My znow przeziebieni , podaje Zosce wit C ... moze na katarze sie skoczy , to juz nasz 3 katar.
Tesciowa mnie do szalu doprowadzi , pojechalismy do niej na obiad a znow ze czemu dziecku rosolu nie dam , co to za szkola - dzieci wszystkie jadly i zdrowe a ja zdziwiam. Mowie jej juz krotko " bo nie" , szkoda mi czasu sie poraz kolejny rozwodzic i tlumaczyc babie .
Moja matka ta samo , u nas w rodzinie urodzil sie chlopczyk we Wrzesniu , ma obecie 5 miesiecy i moja matka do mnie dzwoni ze Jasiu juz probuje szarlotke , monte , wcina jajko a ja nic nie daje dziecku.. Co mnie obchodzi co inne dziecko je? .
Po takim telefonie mam juz ochote pierdolnac sluchawka .
Maz rozpoczal dzis dodatkowa fuche , bedzie wracal poznym wieczorem i mam pietra jak to bedzie .
Po huj za przeproszeniem 5 miesiecznemu dziecku dawac szarlotke i monte :o !

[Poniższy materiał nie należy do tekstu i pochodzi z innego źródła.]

(** X21. For a size [n >= 0], [_generate_poisson] returns the n x n matrix
    with the [n] variates it draws on the diagonal and zeros elsewhere, and
    the "poisson" branch of [generate_eigs] returns the eigenvalues of
    exactly that matrix. *)
Theorem X21_poisson_matrix_diagonal `{External} (matsize : Z)
    (mean sd : option R) (log : option bool) (w : world) :
  (0 <= matsize)%Z ->
  let n := Z.to_nat matsize in
  exists d,
    _generate_poisson (Some matsize) w = (Ok d, advanced n w)
    /\ square n d
    /\ (forall i j, (i < n)%nat -> (j < n)%nat ->
          entry d i j = if Nat.eqb i j then tape w i else 0)
    /\ fst (generate_eigs matsize mean sd (Some "poisson"%string) log w)
       = Ok (eigvalsh d).
Proof.
  intros Hn n. set (v := map (tape w) (seq 0 n)).
  assert (Hlen : length v = n) by (unfold v; now rewrite length_map, length_seq).
  exists (Arr.diag v).
  split; [now apply generate_poisson_run |].
  split; [rewrite <- Hlen at 1; apply diag_square |].
  split.
  - intros i j Hi Hj. rewrite diag_entry by (rewrite Hlen; assumption).
    unfold v. now rewrite drawn_nth.
  - destruct (generate_eigs_quiet matsize mean sd w Hn) as (_ & _ & Hrun).
    rewrite generate_eigs_logging, Hrun. reflexivity.
Qed.

Lemma X21_witness :
  (0 <= 2)%Z
  /\ exists d,
       _generate_poisson (Some 2%Z) quiet_world = (Ok d, advanced 2 quiet_world)
       /\ square 2 d.
Proof.
  assert (H2 : (0 <= 2)%Z) by lia.
  split; [exact H2 |].
  destruct (X21_poisson_matrix_diagonal (H := diagonal_external) 2 None None
              None quiet_world H2) as (d & Hrun & Hsq & _).
  exists d. split; [exact Hrun | exact Hsq].
Defined.
Definition digit_value (c : ascii) : Z := Z.of_nat (nat_of_ascii c) - 48.

(** Removal of the leading and of the trailing characters that satisfy
    [f]. *)
Fixpoint lstrip_by (f : ascii -> bool) (s : string) : string :=
  match s with
  | EmptyString => EmptyString
  | String c s' => if f c then lstrip_by f s' else s
  end.

Fixpoint rstrip_by (f : ascii -> bool) (s : string) : string :=
  match s with
  | EmptyString => EmptyString
  | String c s' =>
      match rstrip_by f s' with
      | EmptyString => if f c then EmptyString else String c EmptyString
      | r => String c r
      end
  end.

Definition strip_by (f : ascii -> bool) (s : string) : string :=
  rstrip_by f (lstrip_by f s).

(** [s.strip()] with no argument. *)
Definition strip (s : string) : string := strip_by isspace s.

(** The whitespace that [int] ignores around a literal: of the ASCII
    characters only TAB..CR and the space (not FS..US, which [str.strip]
    removes), and the whitespace beyond ASCII. *)
Definition isspace_int (c : ascii) : bool :=
  let n := nat_of_ascii c in
  ((9 <=? n) && (n <=? 13) || (n =? 32) || (n =? 133) || (n =? 160))%nat.

(** The run of digits at the head of [s], as [int] scans it in base 10:
    decimal digits, with single underscores allowed between two digits.
    [seen] tells whether the previous character was a digit and [count]
    is the number of digits so far (underscores are not counted).  The
    scan gives the value of the run, its number of digits and the text
    after it; it fails on a run that is empty, starts or ends with an
    underscore, or holds two underscores in a row. *)
Fixpoint scan_digits (acc : Z) (count : nat) (seen : bool) (s : string)
  : option (Z * nat * string) :=
  match s with
  | EmptyString => if seen then Some (acc, count, s) else None
  | String c s' =>
      if isdigit c then
        scan_digits (10 * acc + digit_value c) (S count) true s'
      else if Ascii.eqb c "_" then
        if seen then scan_digits acc count false s' else None
      else if seen then Some (acc, count, s) else None
  end.
(** * FieldEmbed: the negative-sampling training kernel

    A shallow embedding of [fieldembed/models/fieldembed_core.pyx] and the
    properties of its specification.

    Conventions of the embedding.
    - C integers are [Z]; where the source relies on a fixed width the
      wrap-around is written out ([wrap64], [to_int32]).
    - [REAL_t] (C [float]) is an abstract carrier with the operations the
      source applies to it ([RealOps]); the BLAS routines the module selects
      at start-up are an abstract back end ([Blas]).  Theorems stated for
      every carrier and every back end hold bit for bit, whatever the
      rounding.  Two carriers are instantiated: exact rationals, to run
      the code on concrete inputs, and the real numbers, for the contents
      of the sigmoid tables.
    - A C array is a list; a matrix is the list of its rows, so that
      [&M[r * size]] is row [r].  Reads and writes are checked: a result
      [None] means that the call does not complete normally (an access
      outside an array, or a Python exception).                            *)

From Stdlib Require Import ZArith QArith Reals Lia Lra.
From stdpp Require Import base list option gmap.

Local Open Scope Z_scope.

(** ** Arrays with C indices *)

(** [a[i]] for a C index: [None] outside the array. *)
Definition zlookup {A} (l : list A) (i : Z) : option A :=
  if decide (0 <= i) then l !! Z.to_nat i else None.
(* ===== verification/Json.v ===== *)
(** * JSON values (encoding/json)

    What [json.Marshal] and [json.Unmarshal] do with the values the program keeps
    in files, between Go values and JSON values: how the fields of a struct are
    found, what a missing or null member leaves behind, which values are refused.
    The text of a JSON value (white space, escapes, digits) is left out; so is
    the text of a date: a string in RFC 3339 form is a constructor of its own,
    with the instant it denotes in nanoseconds. *)

From stdpp Require Import sorting.
From S2P Require Import Prelude GoStrings.
Local Open Scope Z_scope.

(** ** Values *)

(** A number is an integer literal or another one (with a fraction or an
    exponent); the members of an object are in the order of the text. *)
#[warnings="-register-all"]
Inductive jvalue :=
  | JNull
  | JBool (b : bool)
  | JInt (n : Z)
  | JFloat (text : string)
  | JString (s : string)
  | JTime (t : Z)
  | JArray (elems : list jvalue)
  | JObject (members : list (string * jvalue)).

(** The outcome of decoding: an error; a Go value; or one the model has no value
    for (a nil pointer, the text of a date). *)
Inductive decoded (A : Type) :=
  | Good (a : A)
  | Bad (e : string)
  | Outside.
Arguments Good {A} a.
Arguments Bad {A} e.
Arguments Outside {A}.

#[export] Instance decoded_fmap : FMap decoded := fun A B f x =>
  match x with Good a => Good (f a) | Bad e => Bad e | Outside => Outside end.

(** Two parts of one value; an error of either is the error of the whole. *)
Definition both {A B C} (f : A -> B -> C) (x : decoded A) (y : decoded B) : decoded C :=
  match x, y with
  | Bad e, _ | _, Bad e => Bad e
  | Good a, Good b => Good (f a b)
  | _, _ => Outside
  end.

(** ** Strings *)

(** A string as it is marshalled: every byte that belongs to no well-formed rune
    becomes U+FFFD; [skip] bytes of the current rune are left. *)
Fixpoint json_text_go (skip : nat) (s : string) : string :=
  match s with
  | EmptyString => EmptyString
  | String c s =>
      match skip with
      | S skip => String c (json_text_go skip s)
      | O =>
          let n := rune_len c s in
          if (n =? 1)%nat && byte_in 128 255 c
          then String "239" (String "191" (String "189" (json_text_go 0 s)))
          else String c (json_text_go (pred n) s)
      end
  end.
Definition json_text (s : string) : string := json_text_go 0 s.

(** Valid UTF-8. *)
Definition valid_text (s : string) : bool := String.eqb (json_text s) s.

(** ** Times *)

(** [Time.MarshalJSON] (in UTC): only the years 0 to 9999 have a form. *)
Definition year_0 : Z := -62167219200 * Second.
Definition year_10000 : Z := 253402300800 * Second.
Definition time_encodable (t : Z) : bool := (year_0 <=? t) && (t <? year_10000).
Definition encode_time (t : Z) : result string jvalue :=
  if time_encodable t then Ok (JTime t)
  else Err "json: error calling MarshalJSON for type time.Time: Time.MarshalJSON: year outside of range [0,9999]"%string.

(** [time.Time{}]: the first of January of the year 1. *)
Definition zero_time : Z := -62135596800 * Second.

(** ** Decoding into a field that holds [old] *)

Definition type_error : string := "json: cannot unmarshal".

Definition decode_bool (v : jvalue) (old : bool) : decoded bool :=
  match v with JBool b => Good b | JNull => Good old | _ => Bad type_error end.

(** Into an [int]: an integer literal that fits. *)
Definition decode_int (v : jvalue) (old : Z) : decoded Z :=
  match v with
  | JInt n => if decide (in_int64 n) then Good n else Bad type_error
  | JNull => Good old
  | _ => Bad type_error
  end.

Definition decode_string (v : jvalue) (old : string) : decoded string :=
  match v with JString s => Good s | JTime _ => Outside | JNull => Good old | _ => Bad type_error end.

Definition decode_time (v : jvalue) (old : Z) : decoded Z :=
  match v with JTime t => Good t | JNull => Good old | _ => Bad "parsing time"%string end.

(** Into a [[]string]; null is a nil slice, as an element it leaves what the
    slice happens to hold there. *)
Definition decode_element (v : jvalue) : decoded string :=
  match v with JNull => Outside | _ => decode_string v "" end.
Definition decode_strings (v : jvalue) : decoded (list string) :=
  match v with
  | JNull => Good []
  | JArray elems => foldr (fun v l => both cons (decode_element v) l) (Good []) elems
  | _ => Bad type_error
  end.

(** ** Objects *)

(** The members of an object one after the other, by [field]; the first error
    remains. *)
Definition decode_member {A} (field : string -> jvalue -> A -> decoded A) (zero : A) (st : decoded A) (m : string * jvalue) : decoded A :=
  match st with
  | Good a => field m.1 m.2 a
  | Bad e => Bad e
  | Outside => match field m.1 m.2 zero with Bad e => Bad e | _ => Outside end
  end.
Definition decode_members {A} (field : string -> jvalue -> A -> decoded A) (zero old : A) (ms : list (string * jvalue)) : decoded A :=
  foldl (decode_member field zero) (Good old) ms.

(** Into a struct (null leaves it as it is). *)
Definition decode_struct {A} (field : string -> jvalue -> A -> decoded A) (zero : A) (v : jvalue) : decoded A :=
  match v with
  | JObject ms => decode_members field zero zero ms
  | JNull => Good zero
  | _ => Bad type_error
  end.

(** Into a [map[string]*T] (null makes it nil); a null entry is a nil pointer. *)
Definition decode_map {A} (elem : jvalue -> decoded A) (v : jvalue) (old : option (gmap string A)) : decoded (option (gmap string A)) :=
  match v with
  | JObject ms =>
      Some <$> decode_members (fun k v m => match v with JNull => Outside | _ => (fun a => <[k := a]> m) <$> elem v end)
                 ∅ (default ∅ old) ms
  | JNull => Good None
  | _ => Bad type_error
  end.

(** ** Encoding *)

Definition encode_strings (l : list string) : jvalue := JArray (JString ∘ json_text <$> l).

(** A map: its entries in the order of their keys; the first error remains. *)
Fixpoint encode_entries {A} (elem : A -> result string jvalue) (l : list (string * A)) : result string (list (string * jvalue)) :=
  match l with
  | [] => Ok []
  | (k, a) :: l =>
      v ← elem a;
      ms ← encode_entries elem l;
      Ok ((json_text k, v) :: ms)
  end.
Definition key_le {A} (x y : string * A) : Prop := String.leb x.1 y.1 = true.
#[export] Instance key_le_dec {A} : RelDecision (@key_le A).
Proof. intros x y. unfold key_le. apply _. Defined.
Definition sorted_entries {A} (m : gmap string A) : list (string * A) := merge_sort key_le (map_to_list m).
Definition encode_map {A} (elem : A -> result string jvalue) (m : gmap string A) : result string jvalue :=
  JObject <$> encode_entries elem (sorted_entries m).

(** ** Lemmas *)

Lemma valid_text_eq s : valid_text s = true -> json_text s = s.
Proof. apply String.eqb_eq. Qed.

(** ASCII is valid. *)
Lemma json_text_ascii s :
  (forall c, In c (list_ascii_of_string s) -> byte_in 128 255 c = false) -> valid_text s = true.
Proof.
  intros Hs. apply String.eqb_eq. unfold json_text. induction s as [|c s IH]; [done|].
  assert (byte_in 128 255 c = false) as Hc by (apply Hs; by left).
  assert (rune_len c s = 1%nat) as Hr.
  { unfold rune_len. assert (forall lo hi, (128 <= lo)%N -> byte_in lo hi c = false) as Hno.
    { intros lo hi Hlo. unfold byte_in in *. pose proof (N_ascii_bounded c).
      rewrite andb_false_iff, !N.leb_gt in *. lia. }
    by rewrite !Hno by lia. }
  cbn [json_text_go]. rewrite Hr, Hc. cbn [Nat.eqb andb pred]. f_equal. apply IH. intros d Hd. apply Hs. by right.
Qed.

Lemma decode_encode_strings l :
  Forall (fun s => valid_text s = true) l -> decode_strings (encode_strings l) = Good l.
Proof.
  intros Hl. cbn [decode_strings encode_strings]. induction Hl as [|s l Hs Hl IH]; [done|].
  cbn [fmap list_fmap foldr]. rewrite IH. cbn [compose decode_element decode_string both]. by rewrite valid_text_eq.
Qed.

Lemma decode_encode_int n old : in_int64 n -> decode_int (JInt n) old = Good n.
Proof. intros Hn. unfold decode_int. by rewrite decide_True. Qed.

Lemma encode_time_Ok t v : encode_time t = Ok v <-> time_encodable t = true /\ v = JTime t.
Proof.
  unfold encode_time. destruct (time_encodable t); split; [by intros [= <-] | by intros [_ ->] | done | by intros [? _]].
Qed.

Lemma decode_members_cons {A} (field : string -> jvalue -> A -> decoded A) zero old old' name v ms :
  field name v old = Good old' ->
  decode_members field zero old ((name, v) :: ms) = decode_members field zero old' ms.
Proof. unfold decode_members. cbn [foldl decode_member fst snd]. by intros ->. Qed.

(** A map whose entries are each read back is read back. *)
Lemma decode_encode_entries {A} (elem : A -> result string jvalue) (delem : jvalue -> decoded A) (f : A -> A) l ms m0 :
  Forall (fun e => valid_text e.1 = true) l ->
  (forall k a v, (k, a) ∈ l -> elem a = Ok v -> v <> JNull /\ delem v = Good (f a)) ->
  encode_entries elem l = Ok ms ->
  decode_members (fun k v m => match v with JNull => Outside | _ => (fun a => <[k := a]> m) <$> delem v end) ∅ m0 ms
  = Good (foldl (fun (m : gmap string A) e => <[e.1 := f e.2]> m) m0 l).
Proof.
  revert ms m0. induction l as [|[k a] l IH]; intros ms m0 Hv He; cbn [encode_entries]; [by intros [= <-]|].
  apply Forall_cons in Hv as [Hk Hv].
  destruct (elem a) as [v|e] eqn:Ev; [|done]. destruct (encode_entries elem l) as [ms'|e]; [|done].
  cbn [mbind result_bind]. intros [= <-].
  destruct (He k a v) as [Hnn Hd]; [apply list_elem_of_here | done|].
  rewrite (decode_members_cons _ _ _ (<[k := f a]> m0)).
  - cbn [foldl fst snd]. apply IH; [done | | done]. intros k' a' v' Hin. apply (He k'). by apply list_elem_of_further.
  - rewrite (valid_text_eq k) by done. by destruct v; rewrite ?Hd.
Qed.

Lemma foldl_insert {A} (f : A -> A) (l : list (string * A)) (m0 : gmap string A) :
  NoDup l.*1 ->
  foldl (fun (m : gmap string A) e => <[e.1 := f e.2]> m) m0 l = (f <$> list_to_map l) ∪ m0.
Proof.
  revert m0. induction l as [|[k a] l IH]; intros m0; cbn [foldl fmap list_fmap list_to_map foldr].
  - intros _. by rewrite fmap_empty, (left_id_L ∅ (∪)).
  - intros [Hk Hnd]%NoDup_cons. rewrite IH by done. cbn [fst snd]. rewrite fmap_insert, <- insert_union_l.
    rewrite insert_union_r; [done|]. by rewrite lookup_fmap, not_elem_of_list_to_map_1.
Qed.

Lemma sorted_entries_perm {A} (m : gmap string A) : sorted_entries m ≡ₚ map_to_list m.
Proof. apply merge_sort_Permutation. Qed.

(** A map is read back when its keys are valid and its elements are read back. *)
Lemma decode_encode_map {A} (elem : A -> result string jvalue) (delem : jvalue -> decoded A) (f : A -> A) (m : gmap string A) v :
  (forall k a, m !! k = Some a -> valid_text k = true /\ forall w, elem a = Ok w -> w <> JNull /\ delem w = Good (f a)) ->
  encode_map elem m = Ok v -> decode_map delem v None = Good (Some (f <$> m)).
Proof.
  intros Hm. unfold encode_map. destruct (encode_entries elem (sorted_entries m)) as [ms|e] eqn:E; [|done].
  intros [= <-]. unfold decode_map. cbn [default].
  assert (forall k a, (k, a) ∈ sorted_entries m <-> m !! k = Some a) as Hin
    by (intros k a; rewrite sorted_entries_perm; apply elem_of_map_to_list).
  rewrite (decode_encode_entries elem delem f _ _ _) with (3 := E).
  - cbn [fmap decoded_fmap]. f_equal. f_equal. rewrite foldl_insert, (right_id_L ∅ (∪)).
    + f_equal. rewrite <- (list_to_map_to_list m) at 2. apply list_to_map_proper; [|apply sorted_entries_perm].
      rewrite sorted_entries_perm. apply NoDup_fst_map_to_list.
    + rewrite sorted_entries_perm. apply NoDup_fst_map_to_list.
  - apply Forall_forall. intros [k a] Hka%Hin. by apply (Hm k a).
  - intros k a w Hka%Hin Hw. by apply (Hm k a).
Qed.

(** Encoding fails only at an element. *)
Lemma encode_map_Ok {A} (elem : A -> result string jvalue) (m : gmap string A) :
  is_ok (encode_map elem m) = true <-> forall k a, m !! k = Some a -> is_ok (elem a) = true.
Proof.
  assert (forall l : list (string * A), is_ok (encode_entries elem l) = true <-> forall k a, (k, a) ∈ l -> is_ok (elem a) = true) as Hl.
  { induction l as [|[k a] l IH]; cbn [encode_entries]; [split; [intros _ ? ? []%elem_of_nil | done]|].
    destruct (elem a) as [v|e] eqn:Ev.
    - destruct (encode_entries elem l) as [ms|e]; cbn [mbind result_bind is_ok] in *.
      + split; [|done]. intros _ k' a' [[= -> ->]|Hin]%elem_of_cons; [by rewrite Ev | by eapply (proj1 IH)].
      + split; [done|]. intros H. apply IH. intros k' a' Hin. apply (H k'). by apply list_elem_of_further.
    - split; [done|]. intros H. specialize (H k a (list_elem_of_here _ _)). by rewrite Ev in H. }
  unfold encode_map. assert (is_ok (JObject <$> encode_entries elem (sorted_entries m)) = is_ok (encode_entries elem (sorted_entries m))) as ->
    by (by destruct (encode_entries _ _)).
  rewrite Hl. assert (forall k a, (k, a) ∈ sorted_entries m <-> m !! k = Some a) as Hin
    by (intros k a; rewrite sorted_entries_perm; apply elem_of_map_to_list).
  split; intros H k a Hka; apply (H k); by apply Hin.
Qed.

Ja dla Poli przez dłuzszy czas nie bede dawac słodyczy, tylko wlasnie chrupki kukurydziane, suszone banany (to tez jednak jest slodkie), a jakies baroniki,czekoladki bede odwlekac troche. Mojego brata ciotecznego córeczka jest wlasnie przykładem tego jak nie robic. Zaczeli szybko jej dawac słodycze i teraz mała nie chce zadnych owocow,warzyw..ledwo zje cos normalnego i krzyczy bo chce slodycze.. -
no wlasnie ten maluch nie chce jesc zupek , wiec daja co lubi -jak dla mnie to niech go karmia czym uwazaja tylko drazni mnie to ze tesciowa czy moja matka dzwonia i ingeruja w diete mojego dziecka - ze Jasiu je juz to i to i tamto a Zosia ?
co to jakies wyscigi ?
u nas pies z dzieckiem tez zyja w zgodzie , choc zawsze patrze bo jednak ten moj pies to ma rozne odpaly . Jak mala jest na macie to ta lezy kolo niej czasem ja polize po nogach , buzi czy rece - ale najgorzej jak pies sie rozbawi i rozochoci to zaczyna ja lapa zaczepiac a jednak lape ma ciezka i nieraz ja podrapala, wiec musze ja stopowac bo znajac ja to zaczelaby z radochy po ZOsce skakac.